Task directions | Copy each line of the records that contains the word "CrcVal".

[Stored data entries]
= = = = =
(* ===== verification/Gpt.v ===== *)
(** The GPT on the storage device ([PartitionTableUpdate.c]): recognising and
    parsing a partition-table image, patching it for the size of the device,
    writing it, and synchronising the attributes and type GUIDs of [PtnEntries]
    with the primary and the backup table.

    A table image is one byte list; a pointer into it is an offset. *)
From Stdlib Require Import ZArith Lia Sorted.
From stdpp Require Import base list numbers option.
From S2P Require Import Prelude EfiBase Firmware World LoaderLib Board Ptable.

(** ** Constants and accessors of [PartitionTableUpdate.h] *)

Definition SUCCESS : Z := 0.
Definition FAILURE : Z := 1.
Definition PARTITION_ATTRIBUTES : Z := 1.
Definition PARTITION_GUID : Z := 2.
Definition PARTITION_ALL : Z := 3.
Definition PARTITION_ATTRIBUTES_MASK : Z := 0x1.
Definition PARTITION_GUID_MASK : Z := 0x2.
Definition PARTITION_TYPE_MBR : Z := 0.
Definition PARTITION_TYPE_GPT : Z := 1.
Definition PARTITION_TYPE_GPT_BACKUP : Z := 2.
Definition GPT_PROTECTIVE : Z := 0xEE.
Definition MBR_PARTITION_RECORD : Z := 446.
Definition OS_TYPE : Z := 4.
Definition MBR_SIGNATURE : Z := 510.
Definition MBR_SIGNATURE_BYTE_0 : Z := 0x55.
Definition MBR_SIGNATURE_BYTE_1 : Z := 0xAA.
Definition MIBIB_MAGIC1 : Z := 0xFE569FAC.
Definition MIBIB_MAGIC2 : Z := 0xCD7F127A.
Definition GPT_SIGNATURE_1 : Z := 0x54524150.
Definition GPT_SIGNATURE_2 : Z := 0x20494645.
Definition GPT_HEADER_SIZE : Z := 92.
Definition GPT_LBA : Z := 1.
Definition GPT_PART_ENTRY_SIZE : Z := 128.
Definition HEADER_SIZE_OFFSET : Z := 12.
Definition HEADER_CRC_OFFSET : Z := 16.
Definition PRIMARY_HEADER_OFFSET : Z := 24.
Definition BACKUP_HEADER_OFFSET : Z := 32.
Definition FIRST_USABLE_LBA_OFFSET : Z := 40.
Definition LAST_USABLE_LBA_OFFSET : Z := 48.
Definition PARTITION_ENTRIES_OFFSET : Z := 72.
Definition PARTITION_COUNT_OFFSET : Z := 80.
Definition PENTRY_SIZE_OFFSET : Z := 84.
Definition PARTITION_CRC_OFFSET : Z := 88.
Definition PARTITION_ENTRY_LAST_LBA : Z := 40.
Definition PARTITION_ENTRY_SIZE : Z := 128.
Definition ATTRIBUTE_FLAG_OFFSET : Z := 48.
Definition MIN_PARTITION_ARRAY_SIZE : Z := 0x4000.
Definition GPT_HDR_BLOCKS : Z := 1.
Definition MAX_PARTITION_ENTRIES_SZ : Z := MAX_NUM_PARTITIONS * PARTITION_ENTRY_SIZE.
Definition PRIMARY_HDR_LBA : Z := 1.

(** The accessor macros, on the bytes they address. *)
Definition byte_of (x : list Z) (i : nat) : Z := default 0 (x !! i).
Definition GET_LWORD_FROM_BYTE (x : list Z) : Z :=
  Z.lor (Z.lor (Z.lor (byte_of x 0) (Z.shiftl (byte_of x 1) 8))
          (Z.shiftl (byte_of x 2) 16)) (Z.shiftl (byte_of x 3) 24).
Definition GET_LLWORD_FROM_BYTE (x : list Z) : Z :=
  Z.lor (Z.lor (Z.lor (Z.lor (Z.lor (Z.lor (Z.lor (byte_of x 0)
    (Z.shiftl (byte_of x 1) 8)) (Z.shiftl (byte_of x 2) 16))
    (Z.shiftl (byte_of x 3) 24)) (Z.shiftl (byte_of x 4) 32))
    (Z.shiftl (byte_of x 5) 40)) (Z.shiftl (byte_of x 6) 48))
    (Z.shiftl (byte_of x 7) 56).
Definition PUT_LONG (y : Z) : list Z :=
  [ Z.land y 0xff; Z.land (Z.shiftr y 8) 0xff; Z.land (Z.shiftr y 16) 0xff;
    Z.land (Z.shiftr y 24) 0xff ].
Definition PUT_LONG_LONG (y : Z) : list Z :=
  [ Z.land y 0xff; Z.land (Z.shiftr y 8) 0xff; Z.land (Z.shiftr y 16) 0xff;
    Z.land (Z.shiftr y 24) 0xff; Z.land (Z.shiftr y 32) 0xff;
    Z.land (Z.shiftr y 40) 0xff; Z.land (Z.shiftr y 48) 0xff;
    Z.land (Z.shiftr y 56) 0xff ].

(** Loads and stores through a pointer: outside the object they stop. *)
Definition load {S R} (b : list Z) (off n : Z) : M S R (list Z) :=
  need OutOfBounds (buf_read b off n).
Definition load32 {S R} (b : list Z) (off : Z) : M S R Z :=
  x ← load b off 4; mret (u32 (GET_LWORD_FROM_BYTE x)).
Definition load64 {S R} (b : list Z) (off : Z) : M S R Z :=
  x ← load b off 8; mret (GET_LLWORD_FROM_BYTE x).
Definition store {S R} (b : list Z) (off : Z) (d : list Z) : M S R (list Z) :=
  need OutOfBounds (buf_write b off d).

Record GptHeaderData := mkGptHeader {
  FirstUsableLba : Z;
  PartEntrySz : Z;
  HeaderSz : Z;
  MaxPtCnt : Z;
  LastUsableLba : Z;
}.

(** ** Recognising an image *)

Section Recognise.
Context {S R : Type}.

Definition PartitionVerifyMbrSignature (Sz : Z) (Gpt : list Z) : M S R Z :=
  if Sz <=? MBR_SIGNATURE + 1 then mret FAILURE
  else
    x ← load Gpt MBR_SIGNATURE 1;
    y ← load Gpt (MBR_SIGNATURE + 1) 1;
    if negb (byte_of x 0 =? MBR_SIGNATURE_BYTE_0) || negb (byte_of y 0 =? MBR_SIGNATURE_BYTE_1)
    then mret FAILURE else mret SUCCESS.

Definition PartitionVerifyMibibImage (Image : list Z) : M S R Z :=
  x ← load32 Image 0;
  y ← load32 Image 4;
  if negb (x =? MIBIB_MAGIC1) || negb (y =? MIBIB_MAGIC2)
  then mret FAILURE else mret SUCCESS.

(** Returns the result and [*Ptype] when it was set. *)
Definition MbrGetPartitionType (Sz : Z) (Gpt : list Z) : M S R (Z * Z) :=
  let PtypeOffset := MBR_PARTITION_RECORD + OS_TYPE in
  if Sz <=? PtypeOffset then mret (FAILURE, 0)
  else x ← load Gpt PtypeOffset 1; mret (SUCCESS, byte_of x 0).

Definition PartitionGetType (Sz : Z) (Gpt : list Z) : M S R (Z * Z) :=
  Ret ← PartitionVerifyMbrSignature Sz Gpt;
  if Ret =? 0 then
    r ← MbrGetPartitionType Sz Gpt;
    if r.1 =? 0 then
      mret (r.1, if r.2 =? GPT_PROTECTIVE then PARTITION_TYPE_GPT else PARTITION_TYPE_MBR)
    else mret r
  else mret (SUCCESS, PARTITION_TYPE_GPT_BACKUP).
End Recognise.

Section Gpt.
Context `{F : Firmware}.

(** ** Parsing a header at offset [p] of the image

    Returns the result, the image afterwards (the CRC field is cleared for
    the computation and put back when it matches) and the parsed header. *)
Definition ParseGptHeader (Gpt : list Z) (p DeviceDensity BlkSz : Z) :
    MW (Z * list Z * option GptHeaderData) (Z * list Z * option GptHeaderData) :=
  s2 ← load32 Gpt p;
  s1 ← load32 Gpt (p + 4);
  if negb (s2 =? GPT_SIGNATURE_2) || negb (s1 =? GPT_SIGNATURE_1)
  then early (FAILURE, Gpt, None) else
  HeaderSz ← load32 Gpt (p + HEADER_SIZE_OFFSET);
  if HeaderSz <? GPT_HEADER_SIZE then early (FAILURE, Gpt, None) else
  if BlkSz <? HeaderSz then early (FAILURE, Gpt, None) else
  CrcOrig ← load32 Gpt (p + HEADER_CRC_OFFSET);
  Gpt ← store Gpt (p + HEADER_CRC_OFFSET) (PUT_LONG 0);
  d ← load Gpt p HeaderSz;
  let '(Status, CrcVal) := CalculateCrc32 d in
  if negb (Status =? EFI_SUCCESS) then early (FAILURE, Gpt, None) else
  if negb (CrcVal =? CrcOrig) then early (FAILURE, Gpt, None) else
  Gpt ← store Gpt (p + HEADER_CRC_OFFSET) (PUT_LONG CrcVal);
  lba ← load64 Gpt (p + PRIMARY_HEADER_OFFSET);
  let CurrentLba := u32 lba in
  FirstUsableLba ← load64 Gpt (p + FIRST_USABLE_LBA_OFFSET);
  MaxPtCnt ← load32 Gpt (p + PARTITION_COUNT_OFFSET);
  PartEntrySz ← load32 Gpt (p + PENTRY_SIZE_OFFSET);
  LastUsableLba ← load64 Gpt (p + LAST_USABLE_LBA_OFFSET);
  w ← get;
  if negb (ParseSecondaryGpt (pt w)) && negb (CurrentLba =? GPT_LBA)
  then early (FAILURE, Gpt, None) else
  if BlkSz =? 0 then stop DivByZero else
  if DeviceDensity / BlkSz <? FirstUsableLba then early (FAILURE, Gpt, None) else
  if DeviceDensity / BlkSz <? LastUsableLba then early (FAILURE, Gpt, None) else
  if negb (PartEntrySz =? GPT_PART_ENTRY_SIZE) then early (FAILURE, Gpt, None) else
  if MIN_PARTITION_ARRAY_SIZE / PartEntrySz <? MaxPtCnt
  then early (FAILURE, Gpt, None) else
  mret (SUCCESS, Gpt,
    Some (mkGptHeader FirstUsableLba PartEntrySz HeaderSz MaxPtCnt LastUsableLba)).
(* ===== verification/SlotSpec.v ===== *)
(** What the A/B logic of [Slots.v] promises: the attribute word as the fields
    it packs, the world a device with two boot slots lives in, the effect of
    every operation on the two attribute words, and the abstract slot machine
    the operations implement. *)
From Stdlib Require Import ZArith Lia.
From stdpp Require Import base list numbers option.
From S2P Require Import Prelude EfiBase Firmware World LoaderLib Board Ptable DevInfo Gpt Slots.

(** ** The attribute word *)

(** Its fields by the bits they occupy. *)
Lemma two_bits y : y mod 4 = Z.b2z (Z.testbit y 0) + 2 * Z.b2z (Z.testbit y 1).
Proof.
  rewrite !Z.testbit_spec' by lia. rewrite Z.pow_0_r, Z.div_1_r, Z.pow_1_r.
  Z.div_mod_to_equations. lia.
Qed.

Lemma three_bits y :
  y mod 8 = Z.b2z (Z.testbit y 0) + 2 * Z.b2z (Z.testbit y 1) + 4 * Z.b2z (Z.testbit y 2).
Proof.
  rewrite !Z.testbit_spec' by lia. rewrite Z.pow_0_r, Z.div_1_r, Z.pow_1_r.
  change (2 ^ 2) with 4. Z.div_mod_to_equations. lia.
Qed.

Lemma BootPriority_bits a :
  BootPriority a = Z.b2z (Z.testbit a 48) + 2 * Z.b2z (Z.testbit a 49).
Proof.
  unfold BootPriority. rewrite Z.shiftr_land.
  change (Z.shiftr PART_ATT_PRIORITY_VAL PART_ATT_PRIORITY_BIT) with (Z.ones 2).
  rewrite Z.land_ones by lia. change (2 ^ 2) with 4. rewrite two_bits.
  by rewrite !Z.shiftr_spec by lia.
Qed.

Lemma RetryCount_bits a :
  RetryCount a = Z.b2z (Z.testbit a 51) + 2 * Z.b2z (Z.testbit a 52)
                 + 4 * Z.b2z (Z.testbit a 53).
Proof.
  unfold RetryCount. rewrite Z.shiftr_land.
  change (Z.shiftr PART_ATT_MAX_RETRY_COUNT_VAL PART_ATT_MAX_RETRY_CNT_BIT) with (Z.ones 3).
  rewrite Z.land_ones by lia. change (2 ^ 3) with 8. rewrite three_bits.
  by rewrite !Z.shiftr_spec by lia.
Qed.

Lemma land_bit a k : 0 <= k -> Z.land a (2 ^ k) = if Z.testbit a k then 2 ^ k else 0.
Proof.
  intros Hk. apply Z.bits_inj'. intros n Hn. rewrite Z.land_spec, Z.pow2_bits_eqb by lia.
  destruct (Z.testbit a k) eqn:E.
  - rewrite Z.pow2_bits_eqb by lia. destruct (Z.eqb_spec k n) as [->|]; [by rewrite E|].
    apply andb_false_r.
  - rewrite Z.bits_0. destruct (Z.eqb_spec k n) as [->|]; [by rewrite E|]. apply andb_false_r.
Qed.

Lemma flag_bit a k : 0 <= k -> flag a (2 ^ k) = Z.testbit a k.
Proof.
  intros Hk. unfold flag. rewrite land_bit by done. destruct (Z.testbit a k); [|done].
  assert (0 < 2 ^ k) by (apply Z.pow_pos_nonneg; lia).
  destruct (Z.eqb_spec (2 ^ k) 0); [lia|done].
Qed.

Lemma Unbootable_bit a : Unbootable a = Z.b2z (Z.testbit a 55).
Proof.
  unfold Unbootable. change PART_ATT_UNBOOTABLE_VAL with (2 ^ 55).
  rewrite land_bit by lia. by destruct (Z.testbit a 55).
Qed.

Lemma BootSuccess_bit a : BootSuccess a = Z.b2z (Z.testbit a 54).
Proof.
  unfold BootSuccess. change PART_ATT_SUCCESSFUL_VAL with (2 ^ 54).
  rewrite land_bit by lia. by destruct (Z.testbit a 54).
Qed.

Lemma active_bit a : flag a PART_ATT_ACTIVE_VAL = Z.testbit a 50.
Proof. apply (flag_bit a 50). lia. Qed.
Lemma success_bit a : flag a PART_ATT_SUCCESSFUL_VAL = Z.testbit a 54.
Proof. apply (flag_bit a 54). lia. Qed.
Lemma unbootable_bit a : flag a PART_ATT_UNBOOTABLE_VAL = Z.testbit a 55.
Proof. apply (flag_bit a 55). lia. Qed.

Lemma RetryCount_range a : 0 <= RetryCount a <= 7.
Proof. rewrite RetryCount_bits. repeat destruct (Z.testbit _ _); simpl; lia. Qed.
Lemma BootPriority_range a : 0 <= BootPriority a <= 3.
Proof. rewrite BootPriority_bits. repeat destruct (Z.testbit _ _); simpl; lia. Qed.

(** The five fields as one record: the view the slot logic has of a slot. *)
Record slot_state := mkSlot {
  sl_priority : Z;
  sl_active : bool;
  sl_retry : Z;
  sl_success : bool;
  sl_unbootable : bool;
}.

Definition decode (a : Z) : slot_state :=
  mkSlot (BootPriority a) (Z.testbit a 50) (RetryCount a) (Z.testbit a 54) (Z.testbit a 55).

(** Evaluate the fields of an updated word. *)
Ltac attr_bits :=
  unfold decode;
  rewrite ?BootPriority_bits, ?RetryCount_bits;
  rewrite ?Z.lor_spec, ?Z.land_spec, ?Z.lnot_spec, ?Z.lor_spec, ?Z.land_spec, ?Z.lnot_spec by lia;
  repeat match goal with
  | |- context [Z.testbit ?c ?n] =>
      is_ground c; is_ground n;
      let v := eval vm_compute in (Z.testbit c n) in change (Z.testbit c n) with v
  end;
  rewrite ?orb_true_r, ?orb_false_r, ?andb_true_r, ?andb_false_r.

(** The updates of the source, on the fields. *)
Lemma decode_activate a (rb : bool) :
  decode (let a := Z.lor a (Z.lor PART_ATT_PRIORITY_VAL
                     (Z.lor PART_ATT_ACTIVE_VAL PART_ATT_MAX_RETRY_COUNT_VAL)) in
          let a := Z.land a (Z.lnot PART_ATT_UNBOOTABLE_VAL) in
          if rb && flag a PART_ATT_SUCCESSFUL_VAL
          then Z.land a (Z.lnot PART_ATT_SUCCESSFUL_VAL) else a) =
  mkSlot 3 true 7 (negb rb && sl_success (decode a)) false.
Proof.
  cbn zeta. rewrite success_bit.
  destruct rb; cbn [andb]; [|by attr_bits].
  destruct (Z.testbit (Z.land _ _) 54) eqn:E; [by attr_bits|].
  revert E. attr_bits. intros E. by attr_bits; rewrite ?E.
Qed.

Lemma decode_deactivate a :
  decode (Z.lor (Z.land a (Z.land (Z.lnot PART_ATT_PRIORITY_VAL) (Z.lnot PART_ATT_ACTIVE_VAL)))
            (Z.shiftl (MAX_PRIORITY - 1) PART_ATT_PRIORITY_BIT)) =
  mkSlot 2 false (sl_retry (decode a)) (sl_success (decode a)) (sl_unbootable (decode a)).
Proof. by attr_bits. Qed.

Lemma decode_mark a :
  decode (Z.lor a PART_ATT_ACTIVE_VAL) =
  mkSlot (sl_priority (decode a)) true (sl_retry (decode a)) (sl_success (decode a))
    (sl_unbootable (decode a)).
Proof. by attr_bits. Qed.

Lemma decode_unmark a :
  decode (Z.land a (Z.lnot PART_ATT_ACTIVE_VAL)) =
  mkSlot (sl_priority (decode a)) false (sl_retry (decode a)) (sl_success (decode a))
    (sl_unbootable (decode a)).
Proof. by attr_bits. Qed.

Lemma decode_unbootable a :
  decode (Z.lor a (Z.land PART_ATT_UNBOOTABLE_VAL (Z.lnot PART_ATT_SUCCESSFUL_VAL))) =
  mkSlot (sl_priority (decode a)) (sl_active (decode a)) (sl_retry (decode a))
    (sl_success (decode a)) true.
Proof. by attr_bits. Qed.

Lemma decode_default a :
  decode (Z.lor (Z.land a (Z.land (Z.lnot PART_ATT_SUCCESSFUL_VAL)
                             (Z.lnot PART_ATT_UNBOOTABLE_VAL)))
            (Z.lor PART_ATT_PRIORITY_VAL (Z.lor PART_ATT_ACTIVE_VAL
               PART_ATT_MAX_RETRY_COUNT_VAL))) =
  mkSlot 3 true 7 false false.
Proof. by attr_bits. Qed.

Lemma decode_retry a r :
  0 <= r <= 7 ->
  decode (Z.lor (Z.land a (Z.lnot PART_ATT_MAX_RETRY_COUNT_VAL))
            (Z.shiftl r PART_ATT_MAX_RETRY_CNT_BIT)) =
  mkSlot (sl_priority (decode a)) (sl_active (decode a)) r (sl_success (decode a))
    (sl_unbootable (decode a)).
Proof.
  intros Hr. assert (H : r = 0 \/ r = 1 \/ r = 2 \/ r = 3 \/ r = 4 \/ r = 5 \/ r = 6 \/ r = 7)
    by lia. repeat destruct H as [->|H]; [..|subst r]; by attr_bits.
Qed.

Lemma decode_clear_unbootable a :
  decode (Z.land a (Z.lnot PART_ATT_UNBOOTABLE_VAL)) =
  mkSlot (sl_priority (decode a)) (sl_active (decode a)) (sl_retry (decode a))
    (sl_success (decode a)) false.
Proof. by attr_bits. Qed.

(** ** Names and suffixes *)

Lemma cstr_drop l n : (n <= length (cstr l))%nat -> cstr (drop n l) = drop n (cstr l).
Proof.
  revert n. induction l as [|c l IH]; intros n Hn; [by destruct n|].
  cbn [cstr] in *. destruct (Z.eqb_spec c 0) as [->|].
  - simpl in Hn. assert (n = 0)%nat as -> by lia. done.
  - destruct n as [|n]; simpl in *.
    + by destruct (Z.eqb_spec c 0).
    + apply IH. lia.
Qed.

Lemma IsSubStrPresentAtLast_spec a b :
  IsSubStrPresentAtLast a b = true <-> cstr b `suffix_of` cstr a.
Proof.
  unfold IsSubStrPresentAtLast, str_from, StrLen. cbn zeta.
  destruct (Z.ltb_spec (Z.of_nat (length (cstr a))) (Z.of_nat (length (cstr b)))) as [H|H].
  - split; [done|]. intros Hs%suffix_length. lia.
  - rewrite Z.eqb_eq, StrnCmp_eq0 by lia. rewrite Nat2Z.id, cstr_drop by lia.
    replace (Z.to_nat (_ - _)) with (length (cstr a) - length (cstr b))%nat by lia.
    rewrite (take_ge (drop _ _)) by (rewrite length_drop; lia).
    rewrite (take_ge (cstr b)) by lia. split.
    + intros <-. exists (take (length (cstr a) - length (cstr b)) (cstr a)). by rewrite take_drop.
    + intros [k ->]. rewrite length_app, Nat.add_sub. apply drop_app_length.
Qed.

(** ** The two slots of a device *)

Inductive slot := SA | SB.
#[global] Instance slot_eq : EqDecision slot.
Proof. solve_decision. Defined.

Definition other (s : slot) : slot := match s with SA => SB | SB => SA end.
Definition suffix (s : slot) : list Z := match s with SA => Slot_a | SB => Slot_b end.
Definition boot_name (s : slot) : list Z :=
  match s with SA => L "boot_a" | SB => L "boot_b" end.

Section World.
Context `{F : Firmware} `{!BlockIoLaws F} `{!PlatformLaws F}.

Definition boot_idx (w : World) (s : slot) : nat :=
  Z.to_nat (GetPartitionIndex (pt w) (boot_name s)).
Definition boot_attr (w : World) (s : slot) : Z :=
  match PtnEntries (pt w) !! boot_idx w s with Some e => Attr e | None => 0 end.
(** The abstract state: the fields of the two boot partitions. *)
Definition slots_of (w : World) (s : slot) : slot_state := decode (boot_attr w s).

(** On a UFS device the query for the boot LUN finds a handle. *)
Definition ufs_ready (w : World) : Prop :=
  card_of w = UFS -> forall R : Type,
  match (GetBlkIOHandles (R := R) BLK_IO_SEL_MATCH_ROOT_DEVICE
          (Some (mkFilter (Some gEfiUfsLU0Guid) None None None)) MAX_HANDLE_INFO_LIST w).1 with
  | Go (st, l, _) => EFI_ERROR st = false -> l <> []
  | _ => False
  end.

(** A device with an A/B pair of boot partitions and no recovery-info
    service; every name in the table is at most 33 characters long. *)
Record ab_ok (w : World) : Prop := {
  ab_sync : sync_ok w;
  ab_ri : ri w = 0;
  ab_names : Forall (fun e => length (Name e) = 36%nat /\ StrLen (Name e) <= 33)
               (PtnEntries (pt w));
  ab_boot : forall s, GetPartitionIndex (pt w) (boot_name s) <> INVALID_PTN;
  ab_ufs : ufs_ready w;
}.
= = = = =
Answer below |
  let '(Status, CrcVal) := CalculateCrc32 d in
  if negb (CrcVal =? CrcOrig) then early (FAILURE, Gpt, None) else
  Gpt ← store Gpt (p + HEADER_CRC_OFFSET) (PUT_LONG CrcVal);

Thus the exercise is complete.